INTRODUCTION: Artificial intelligence, particularly machine learning, has shown promise in medical applications. This study evaluates the diagnostic accuracy and generalizability of the large language model ChatGPT4.0 in predicting labor protraction.
METHODS: A prospective, single-center cohort study analyzed retrospective data from 100 term pregnancies at low risk for labor protraction. The sample size was calculated using G*Power for 95% statistical power (minimum 46 patients). ChatGPT4.0 was tested on identifying 14 cesarean cases due to labor protraction and predicting active labor durations. The process was repeated after one week to assess consistency. Statistical analyses included Kolmogorov-Smirnov, Mann-Whitney U, Fisher’s Exact, Friedman’s, and independent t-tests (p<0.05 significance).
RESULTS: ChatGPT4.0 achieved 80% overall diagnostic accuracy, with 28.57% sensitivity and 88.37% specificity at initial and follow-up predictions (p=0.105).
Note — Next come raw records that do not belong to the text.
Lemma zuo_length_int_ok s l vs :
  image_ok s → is_list (s_heap s) (null_of s) l vs → zuo_length_int l s = Ok (Z.of_nat (length vs)) s.
Proof.
  intros Him Hl. unfold zuo_length_int. rewrite (bind_ok get_st _ _ _ _ eq_refl).
  run_step (length_loop_ok s _ l vs 0 Him Hl (is_list_heap_fuel _ _ _ _ Hl)). cbn [fst snd].
  by run_step (is_zi_eq o_null (null_of s) s eq_refl).
Qed.

(** ** [reverse] *)

Lemma reverse_loop_ok fuel : ∀ s l r vs ws,
  image_ok s → is_list (s_heap s) (null_of s) l vs → is_list (s_heap s) (null_of s) r ws →
  (length vs < fuel)%nat →
  ∃ r' s' hn, reverse_loop fuel l r s = Ok (null_of s, r') s' ∧ grows s s' hn
    ∧ is_list (s_heap s') (null_of s) r' (reverse vs ++ ws).
Proof.
  induction fuel as [|fuel IH]; intros s l r vs ws Him Hl Hr Hf; [lia|]. cbn [reverse_loop].
  run_step (list_tag _ _ _ Him Hl). destruct vs as [|v vs].
  - cbn in Hl. subst. exists r, s, ∅. split; [done|]. split; [apply grows_refl; apply Him|done].
  - run_step (list_car _ _ _ _ Hl).
    destruct (zuo_cons_list _ s v r ws (image_list_pre s Him) Hr) as (p & s1 & E1 & Hg1 & Hp). run_step E1.
    pose proof (is_list_grows _ _ _ _ _ _ Hg1 Hl) as Hl1. rewrite <- (gr_img _ _ _ Hg1) in Hl1.
    destruct (list_cdr _ _ _ _ Hl1) as (d & Ed & Hd). run_step Ed.
    destruct (IH s1 d p vs (v :: ws)) as (r' & s' & hn & E & Hg & Hr');
      [by eapply image_ok_grows|done|by rewrite (gr_img _ _ _ Hg1)|cbn in Hf; lia|].
    rewrite (gr_img _ _ _ Hg1) in E, Hr'. exists r', s'. eexists. split; [done|].
    split; [by eapply grows_trans|]. by rewrite reverse_cons, <- app_assoc.
Qed.

(** ** [append] *)

(** The cells copied so far; [last] is 0 as long as there is none. *)
Definition appending (s0 s : st) (hn : gmap Z obj) (cs : list loc) (first last : loc) (ws : list loc) : Prop :=
  grows s0 s hn ∧ seg (null_of s0) hn cs first last ws ∧ (last = 0 ↔ cs = []).

Lemma append_link_ok s0 s hn cs first last ws x :
  image_ok s0 → appending s0 s hn cs first last ws →
  ∃ p first' s' hn' cs', (p <- zuo_cons x (null_of s0) ;; append_link first last p) s = Ok (first', p) s'
    ∧ appending s0 s' hn' cs' first' p (ws ++ [x]).
Proof.
  intros Him (Hg & Hseg & Hlast).
  pose proof (list_pre_grows _ _ _ _ (image_list_pre s0 Him) Hg) as Hpre.
  destruct (zuo_cons_ok x (null_of s0) s (lp_ok _ _ Hpre)) as (p' & s1' & E' & [_ Hp0 _ _ _ _ _] & _).
  destruct (zuo_cons_grows _ s x (null_of s0) Hpre) as (p & s1 & E & Hp & Hpn & Hg1).
  rewrite E' in E. injection E as -> ->.
  destruct (seg_link s0 s hn (null_of s0) cs first last ws x p s1 Hg Hseg Hp Hg1 Hpn)
    as (s2 & hn2 & E2 & Hg2 & Hseg2 & _).
  pose proof (seg_first_nil _ _ _ _ _ _ Hseg) as Hfn.
  exists p, (if bool_decide (first = null_of s0) then p else first), s2, hn2, (cs ++ [p]). split.
  - run_step E'. unfold append_link. destruct (decide (last = 0)) as [Hz|Hz].
    + rewrite bool_decide_true in E2 |- * by tauto. unfold ret in *. by injection E2 as <-.
    + rewrite bool_decide_false in E2 |- * by tauto. by run_step E2.
  - split; [done|]. split; [done|]. split; [lia|]. by intros []%app_nil.
Qed.

Lemma append_copy_ok s0 fuel : ∀ s hn cs first last ws a vs,
  image_ok s0 → appending s0 s hn cs first last ws → is_list (s_heap s0) (null_of s0) a vs →
  (length vs < fuel)%nat →
  ∃ first' last' s' hn' cs', append_copy fuel a first last s = Ok (null_of s0, first', last') s'
    ∧ appending s0 s' hn' cs' first' last' (ws ++ vs).
Proof.
  induction fuel as [|fuel IH]; intros s hn cs first last ws a vs Him Hap Ha Hf; [lia|]. cbn [append_copy].
  pose proof Hap as (Hg & _). pose proof (image_ok_grows _ _ _ Him Hg) as Him1.
  pose proof (is_list_grows _ _ _ _ _ _ Hg Ha) as Ha1. pose proof (gr_img _ _ _ Hg) as Hi.
  rewrite <- Hi in Ha1. run_step (list_tag _ _ _ Him1 Ha1). destruct vs as [|v vs].
  - cbn in Ha. subst a. exists first, last, s, hn, cs. rewrite app_nil_r. done.
  - run_step (list_car _ _ _ _ Ha1). rewrite (bind_ok (zi o_null) _ _ _ _ eq_refl), Hi.
    destruct (append_link_ok s0 s hn cs first last ws v Him Hap) as (p & first' & s1 & hn1 & cs1 & E1 & Hap1).
    rewrite <- bind_assoc, (bind_ok _ _ _ _ _ E1). cbn [fst snd].
    pose proof Hap1 as (Hg1 & _). pose proof (is_list_grows _ _ _ _ _ _ Hg1 Ha) as Ha2.
    rewrite <- (gr_img _ _ _ Hg1) in Ha2. destruct (list_cdr _ _ _ _ Ha2) as (d & Ed & _). run_step Ed.
    destruct Ha as (d' & _ & Hl & Hd').
    assert (d = d') as ->.
    { assert (E : ZUO_CDR a s1 = Ok d' s1) by (eapply ZUO_CDR_ok, grows_lookup; done). congruence. }
    destruct (IH s1 hn1 cs1 first' p (ws ++ [v]) d' vs Him Hap1 Hd') as (f & l & s' & hn' & cs' & E & Hap'); [cbn in Hf; lia|].
    rewrite <- app_assoc in Hap'. exists f, l, s', hn', cs'. done.
Qed.

(** The lists [ls], but the last of them, hold [vss]. *)
Lemma append_loop_ok s0 fuel : ∀ s hn cs first last ws l ls vss lst,
  image_ok s0 → appending s0 s hn cs first last ws →
  is_list (s_heap s0) (null_of s0) l (ls ++ [lst]) → Forall2 (is_list (s_heap s0) (null_of s0)) ls vss →
  (length ls < fuel)%nat →
  ∃ l' first' last' s' hn' cs', append_loop fuel l first last s = Ok (l', first', last') s'
    ∧ appending s0 s' hn' cs' first' last' (ws ++ concat vss)
    ∧ is_list (s_heap s0) (null_of s0) l' [lst].
Proof.
  induction fuel as [|fuel IH]; intros s hn cs first last ws l ls vss lst Him Hap Hl HF Hf; [lia|]. cbn [append_loop].
  pose proof Hap as (Hg & _). pose proof (image_ok_grows _ _ _ Him Hg) as Him1.
  pose proof (is_list_grows _ _ _ _ _ _ Hg Hl) as Hl1. pose proof (gr_img _ _ _ Hg) as Hi.
  rewrite <- Hi in Hl1. run_step (list_tag _ _ _ Him1 Hl1).
  destruct ls as [|a ls]; inversion HF as [|? vs ? vss' Ha HF']; subst.
  - cbn [app] in *. rewrite bind_assoc.
    destruct (list_cdr _ _ _ _ Hl1) as (d & Ed & Hd). run_step Ed. run_step (list_tag _ _ _ Him1 Hd).
    exists l, first, last, s, hn, cs. cbn [concat]. rewrite app_nil_r. done.
  - cbn [app] in Hl, Hl1 |- *. rewrite bind_assoc.
    destruct (list_cdr _ _ _ _ Hl1) as (d & Ed & Hd). run_step Ed. run_step (list_tag _ _ _ Him1 Hd).
    replace (match ls ++ [lst] with [] => false | _ => true end) with true by (by destruct ls).
    run_step (list_car _ _ _ _ Hl1). rewrite (bind_ok get_st _ _ _ _ eq_refl).
    destruct (append_copy_ok s0 (heap_fuel s) s hn cs first last ws a vs Him Hap Ha) as (f & la & s1 & hn1 & cs1 & E1 & Hap1).
    { apply (is_list_heap_fuel s (null_of s0) a). by eapply is_list_grows. }
    rewrite (bind_ok _ _ _ _ _ E1). pose proof Hap1 as (Hg1 & _). pose proof (gr_img _ _ _ Hg1) as Hi1.
    rewrite (bind_ok _ _ _ _ _ (is_zi_eq o_null (null_of s0) s1 ltac:(congruence))).
    pose proof (is_list_grows _ _ _ _ _ _ Hg1 Hl) as Hl2.
    destruct Hl as (d' & _ & Hd0 & Hd').
    rewrite (bind_ok _ _ _ _ _ (ZUO_CDR_ok _ _ _ _ (grows_lookup _ _ _ _ _ Hg1 Hd0))).
    destruct (IH s1 hn1 cs1 f la (ws ++ vs) d' ls vss' lst Him Hap1 Hd' HF') as (l' & f' & la' & s' & hn' & cs' & E & Hap' & Hl');
      [cbn in Hf; lia|].
    exists l', f', la', s', hn', cs'. cbn [concat]. by rewrite app_assoc.
Qed.
(* ===== verification/InternSpec.v ===== *)
(** * Interning

    The intern table maps names to symbols: asking twice for a name gives the
    same symbol, and different names give different symbols.  The table is
    updated in place, so the invariant says that its nodes form a tree. *)

From S2P Require Import Prelude Sys Heap Alloc Gc GcCorrect Objects Trie Lists ImageOk Intern Sort Printer Reader Prims Interp Path Module Shell Sha256 Fasl Init Boot ListSpec.

(** ** Paths in the table *)

(** The branches that a name takes: the two nibbles of each byte. *)
Definition nibbles (str : list Z) : list nat := c ← str; [Z.to_nat (c mod 16); Z.to_nat (c / 16)].

(** Names of symbols: bytes other than nul. *)
Definition name_ok (str : list Z) : Prop := Forall (λ c, 0 < c < 256) str.

Definition child (u : loc) (h : gmap Z obj) (n : loc) (i : nat) : option loc :=
  match h !! n with
  | Some (Otrie_node _ _ _ next) => c ← next !! i; if decide (c = u) then None else Some c
  | _ => None
  end.

Fixpoint walk (u : loc) (h : gmap Z obj) (n : loc) (p : list nat) : option loc :=
  match p with [] => Some n | i :: p' => c ← child u h n i; walk u h c p' end.

Definition node_val (u : loc) (h : gmap Z obj) (n : loc) : option loc :=
  match h !! n with
  | Some (Otrie_node _ _ v _) => if decide (v = u) then None else Some v
  | _ => None
  end.

(** The node at a path, and the symbol of a name, in the table of a state. *)
Definition table_at (s : st) (p : list nat) : option loc :=
  walk (o_undefined (s_img s)) (s_heap s) (o_intern_table (s_img s)) p.
Definition interned (s : st) (str : list Z) : option loc :=
  table_at s (nibbles str) ≫= node_val (o_undefined (s_img s)) (s_heap s).

(** The symbol at [l] has the name [str]. *)
Definition named (h : gmap Z obj) (l : loc) (str : list Z) : Prop :=
  ∃ id sl, h !! l = Some (Osymbol id sl) ∧ h !! sl = Some (Ostring str).

Lemma walk_app u h n p q : walk u h n (p ++ q) = walk u h n p ≫= λ m, walk u h m q.
Proof. revert n. induction p as [|i p IH]; intros n; [done|]. cbn. destruct (child u h n i); [apply IH|done]. Qed.

Lemma walk_snoc u h n p i : walk u h n (p ++ [i]) = walk u h n p ≫= λ m, child u h m i.
Proof. rewrite walk_app. destruct (walk u h n p) as [m|]; [|done]. cbn. by destruct (child u h m i). Qed.

Lemma nibbles_inj a : ∀ b, name_ok a → name_ok b → nibbles a = nibbles b → a = b.
Proof.
  induction a as [|c a IH]; intros [|d b] Ha Hb E; try done.
  apply Forall_cons in Ha as [Hc Ha]. apply Forall_cons in Hb as [Hd Hb]. cbn in E. injection E as E1 E2 E.
  f_equal; [|by apply IH].
  pose proof (Z.div_mod c 16). pose proof (Z.div_mod d 16). pose proof (Z.mod_pos_bound c 16). pose proof (Z.mod_pos_bound d 16).
  pose proof (Z.div_pos c 16). pose proof (Z.div_pos d 16). lia.
Qed.

(** ** The invariant *)

Record table_ok (u : loc) (h : gmap Z obj) (t : loc) : Prop := {
  tk_u : is_Some (h !! u);
  tk_node : ∀ p n, walk u h t p = Some n → ∃ c k v next, h !! n = Some (Otrie_node c k v next) ∧ length next = 16%nat;
  tk_tree : ∀ p q n, walk u h t p = Some n → walk u h t q = Some n → p = q;
  tk_syms : ∀ p n v, walk u h t p = Some n → node_val u h n = Some v → ∃ str, p = nibbles str ∧ name_ok str ∧ named h v str }.

Definition intern_ok (s : st) : Prop :=
  mem_ok (s_mem s) ∧ table_ok (o_undefined (s_img s)) (s_heap s) (o_intern_table (s_img s)).

Section table.
Context (u t : loc) (h : gmap Z obj) (Hok : table_ok u h t).

(** New objects elsewhere change no path. *)
Lemma walk_weaken h' : h ⊆ h' → ∀ p, walk u h' t p = walk u h t p.
Proof.
  intros Hs p. induction p as [|i p IH] using rev_ind; [done|]. rewrite !walk_snoc, IH.
  destruct (walk u h t p) as [n|] eqn:E; [|done]. cbn. destruct (tk_node _ _ _ Hok _ _ E) as (c & k & v & next & Hn & _).
  unfold child. by rewrite Hn, (lookup_weaken _ _ _ _ Hn Hs).
Qed.

Lemma named_grows h' l str : h ⊆ h' → named h l str → named h' l str.
Proof. intros Hs (id & sl & H1 & H2). exists id, sl. split; by eapply lookup_weaken. Qed.

Lemma node_val_weaken h' p n : h ⊆ h' → walk u h t p = Some n → node_val u h' n = node_val u h n.
Proof.
  intros Hs Hn. destruct (tk_node _ _ _ Hok _ _ Hn) as (c & k & v & next & Hn' & _).
  unfold node_val. by rewrite Hn', (lookup_weaken _ _ _ _ Hn' Hs).
Qed.

Lemma table_ok_weaken h' : h ⊆ h' → table_ok u h' t.
Proof.
  intros Hs. pose proof (walk_weaken h' Hs) as Hw. destruct Hok as [[o H1] H2 H3 H4]. split.
  - exists o. by eapply lookup_weaken.
  - intros p n. rewrite Hw. intros Hp. destruct (H2 _ _ Hp) as (c & k & v & next & Hn & ?).
    exists c, k, v, next. split; [by eapply lookup_weaken|done].
  - intros p q n. rewrite !Hw. apply H3.
  - intros p n v. rewrite Hw. intros Hp. rewrite (node_val_weaken h' p n Hs Hp). intros Hv.
    destruct (H4 _ _ _ Hp Hv) as (str & ? & ? & Hnm). exists str. split; [done|]. split; [done|]. by apply named_grows.
Qed.

Section link.
(** A new empty node [q] becomes the child [i] of the node at [p]. *)
Context (p : list nat) (n : loc) (i : nat) (c : Z) (k v : loc) (next : list loc) (q : loc).
Context (Hp : walk u h t p = Some n) (Hn : h !! n = Some (Otrie_node c k v next)).
Context (Hi : next !! i = Some u) (Hq : h !! q = None).
Definition linked : gmap Z obj :=
  <[n := Otrie_node c k v (<[i := q]> next)]> (<[q := Otrie_node 0 u u (replicate 16 u)]> h).

Lemma linked_ne : q ≠ u ∧ q ≠ n.
Proof. destruct (tk_u _ _ _ Hok) as [o Ho]. split; congruence. Qed.

Lemma linked_q : linked !! q = Some (Otrie_node 0 u u (replicate 16 u)).
Proof. destruct linked_ne. unfold linked. rewrite lookup_insert_ne by done. apply lookup_insert_eq. Qed.

Lemma linked_old l o : h !! l = Some o → l ≠ n → linked !! l = Some o.
Proof. intros Hl Hne. unfold linked. rewrite !lookup_insert_ne; congruence. Qed.

Lemma child_linked m j x : walk u h t p = Some m → child u linked m j = x →
  x = if decide (j = i) then Some q else child u h m j.
Proof.
  rewrite Hp. intros [= <-] <-. destruct linked_ne. unfold child, linked. rewrite lookup_insert_eq, Hn.
  destruct (decide (j = i)) as [->|Hne].
  - rewrite list_lookup_insert_eq by (by eapply lookup_lt_Some). cbn. by rewrite decide_False.
  - by rewrite list_lookup_insert_ne.
Qed.

Lemma walk_linked r : walk u linked t r = if decide (r = p ++ [i]) then Some q else walk u h t r.
Proof.
  induction r as [|j r IH] using rev_ind; [by rewrite decide_False by (by destruct p)|].
  rewrite walk_snoc, IH. destruct (decide (r = p ++ [i])) as [->|Hne].
  - assert (Hnone : walk u h t (p ++ [i]) = None).
    { rewrite walk_snoc, Hp. cbn. unfold child. rewrite Hn, Hi. cbn. by rewrite decide_True. }
    rewrite decide_False by (intros E; apply (f_equal length) in E; rewrite !length_app in E; cbn in E; lia).
    rewrite walk_snoc, Hnone. cbn. unfold child. rewrite linked_q.
    destruct (replicate 16 u !! j) as [y|] eqn:Ey; [|done]. apply lookup_replicate in Ey as [-> _]. cbn. by rewrite decide_True.
  - rewrite walk_snoc. destruct (walk u h t r) as [m|] eqn:Em.
    2:{ rewrite decide_False; [done|]. intros [-> _]%app_inj_tail. congruence. }
    cbn. destruct (decide (r = p)) as [->|Hrp].
    + rewrite (child_linked m j _ Em eq_refl). repeat case_decide; simplify_list_eq; done.
    + rewrite decide_False by (intros [? _]%app_inj_tail; done).
      destruct (tk_node _ _ _ Hok _ _ Em) as (c' & k' & v' & next' & Hm & _).
      assert (m ≠ n) by (intros ->; by apply Hrp, (tk_tree _ _ _ Hok _ _ n)).
      unfold child. by rewrite Hm, (linked_old m _ Hm).
Qed.

Lemma node_val_linked r m : walk u h t r = Some m → node_val u linked m = node_val u h m.
Proof.
  intros Hm. unfold node_val. destruct (decide (m = n)) as [->|Hne].
  - unfold linked. by rewrite lookup_insert_eq, Hn.
  - destruct (tk_node _ _ _ Hok _ _ Hm) as (c' & k' & v' & next' & Hm' & _). by rewrite (linked_old m _ Hm' Hne), Hm'.
Qed.

Lemma named_linked l str : named h l str → named linked l str.
Proof. intros (id & sl & H1 & H2). exists id, sl. split; apply linked_old; congruence. Qed.

Lemma table_ok_linked : table_ok u linked t.
Proof.
  pose proof Hok as [[o H1] H2 H3 H4]. destruct linked_ne as [Hqu Hqn].
  assert (Hnq : ∀ r, walk u h t r ≠ Some q).
  { intros r Hr. destruct (H2 _ _ Hr) as (? & ? & ? & ? & Hr' & _). congruence. }
  split.
  - destruct (decide (u = n)) as [->|Hne]; [unfold linked; rewrite lookup_insert_eq; eauto|]. exists o. by apply linked_old.
  - intros r m. rewrite walk_linked. case_decide.
    + intros [= <-]. rewrite linked_q. do 4 eexists. split; [done|]. by rewrite length_replicate.
    + intros Hm. destruct (H2 _ _ Hm) as (c' & k' & v' & next' & Hm' & Hl).
      destruct (decide (m = n)) as [->|Hne]; [|do 4 eexists; split; [by apply linked_old|done]].
      unfold linked. rewrite lookup_insert_eq. do 4 eexists. split; [done|]. rewrite length_insert. congruence.
  - intros r1 r2 m. rewrite !walk_linked. do 2 case_decide; subst; try done.
    + intros [= <-] Hr. by destruct (Hnq r2).
    + intros Hr [= <-]. by destruct (Hnq r1).
    + apply H3.
  - intros r m w. rewrite walk_linked. case_decide.
    + intros [= <-]. unfold node_val. rewrite linked_q. by rewrite decide_True.
    + intros Hm. rewrite (node_val_linked r m Hm). intros Hw. destruct (H4 _ _ _ Hm Hw) as (str & ? & ? & ?).
      exists str. split; [done|]. split; [done|]. by apply named_linked.
Qed.
End link.

Section value.
(** The node of [str] gets its symbol. *)
Context (str : list Z) (n : loc) (c : Z) (k v : loc) (next : list loc) (w : loc).
Context (Hp : walk u h t (nibbles str) = Some n) (Hn : h !! n = Some (Otrie_node c k v next)).
Context (Hstr : name_ok str) (Hw : named h w str) (Hwu : w ≠ u).
Definition valued : gmap Z obj := <[n := Otrie_node c k w next]> h.

Lemma valued_old l o : h !! l = Some o → l ≠ n → valued !! l = Some o.
Proof. intros Hl Hne. unfold valued. by rewrite lookup_insert_ne. Qed.

Lemma walk_valued r : walk u valued t r = walk u h t r.
Proof.
  induction r as [|j r IH] using rev_ind; [done|]. rewrite !walk_snoc, IH. destruct (walk u h t r) as [m|]; [|done]. cbn.
  unfold child, valued. destruct (decide (m = n)) as [->|Hne]; [by rewrite lookup_insert_eq, Hn|by rewrite lookup_insert_ne].
Qed.

Lemma node_val_valued m : node_val u valued m = if decide (m = n) then Some w else node_val u h m.
Proof.
  unfold node_val, valued. destruct (decide (m = n)) as [->|Hne].
  - rewrite lookup_insert_eq. by rewrite decide_False.
  - by rewrite lookup_insert_ne.
Qed.

Lemma named_valued l s : named h l s → named valued l s.
Proof. intros (id & sl & H1 & H2). exists id, sl. split; apply valued_old; congruence. Qed.

Lemma table_ok_valued : table_ok u valued t.
Proof.
  pose proof Hok as [[o H1] H2 H3 H4]. split.
  - destruct (decide (u = n)) as [->|Hne]; [unfold valued; rewrite lookup_insert_eq; eauto|]. exists o. by apply valued_old.
  - intros r m. rewrite walk_valued. intros Hm. destruct (H2 _ _ Hm) as (c' & k' & v' & next' & Hm' & Hl).
    destruct (decide (m = n)) as [->|Hne]; [|do 4 eexists; split; [by apply valued_old|done]].
    unfold valued. rewrite lookup_insert_eq. do 4 eexists. split; [done|]. congruence.
  - intros r1 r2 m. rewrite !walk_valued. apply H3.
  - intros r m x. rewrite walk_valued, node_val_valued. intros Hm. case_decide as Hd.
    + subst m. intros [= <-]. exists str. split; [by eapply H3|]. split; [done|]. by apply named_valued.
    + intros Hx. destruct (H4 _ _ _ Hm Hx) as (str' & ? & ? & ?). exists str'. split; [done|]. split; [done|]. by apply named_valued.
Qed.
End value.
End table.

(** ** Runs that extend the table *)

(** From [s] to [s'] the table only grew: its paths and symbols stay, the nodes
    it gained have no symbol, and nothing else changed but for new objects. *)
Record table_grows (s s' : st) : Prop := {
  tg_ok : intern_ok s';
  tg_img : s_img s' = s_img s;
  tg_rt : s_rt s' = s_rt s;
  tg_count : zuo_symbol_count s' = zuo_symbol_count s;
  tg_at : ∀ p n, table_at s p = Some n → table_at s' p = Some n;
  tg_new : ∀ p n, table_at s' p = Some n → table_at s p = Some n
    ∨ (table_at s p = None ∧ s_heap s !! n = None ∧ node_val (o_undefined (s_img s)) (s_heap s') n = None);
  tg_val : ∀ p n, table_at s p = Some n →
    node_val (o_undefined (s_img s)) (s_heap s') n = node_val (o_undefined (s_img s)) (s_heap s) n;
  tg_live : ∀ l, is_Some (s_heap s !! l) → is_Some (s_heap s' !! l);
  tg_keep : ∀ l o, s_heap s !! l = Some o → (∀ p, table_at s p ≠ Some l) → s_heap s' !! l = Some o }.

Lemma table_grows_refl s : intern_ok s → table_grows s s.
Proof. intros H. split; auto. Qed.

Lemma table_grows_trans s1 s2 s3 : table_grows s1 s2 → table_grows s2 s3 → table_grows s1 s3.
Proof.
  intros [A1 A2 A3 A4 A5 A6 A7 A9 A8] [B1 B2 B3 B4 B5 B6 B7 B9 B8]. rewrite A2 in B6, B7. split; try congruence; auto.
  - intros p n Hp. destruct (B6 p n Hp) as [H|(H & Hf & Hv)].
    + destruct (A6 p n H) as [?|(? & Hf & Hv)]; [by left|]. right. split; [done|]. split; [done|]. by rewrite (B7 p n H).
    + right. split; [|split; [|done]].
      * destruct (table_at s1 p) as [m|] eqn:E; [|done]. rewrite (A5 p m E) in H. done.
      * destruct (s_heap s1 !! n) eqn:E; [|done]. destruct (A9 n) as [? E']; [by eexists|]. congruence.
  - intros p n Hp. rewrite (B7 p n (A5 p n Hp)). by apply (A7 p).
  - intros l o Hl Hnp. apply B8; [by apply A8|]. intros p Hp. destruct (A6 p l Hp) as [H|(_ & H & _)]; [by eapply Hnp|congruence].
Qed.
However, predicted labor durations significantly differed from real-world data: initial (3.66±1.69 hours), follow-up (6.23±0.50 hours), and actual (5.17±2.80 hours) (p<0.001). The difference between initial and follow-up predictions was statistically insignificant (p=0.388).
DISCUSSION AND CONCLUSION: ChatGPT4.0 demonstrates high specificity in identifying labor protraction risks but shows inconsistencies in prediction accuracy, raising concerns about reliability and generalizability. Further research is needed to refine AI tools for clinical applications while ensuring ethical and safety standards. AI has potential in obstetric decision-making but requires rigorous evaluation before integration into practice. The significant limitation of ChatGPT is its restricted generalizability, largely due to the “black box” nature of the algorithm.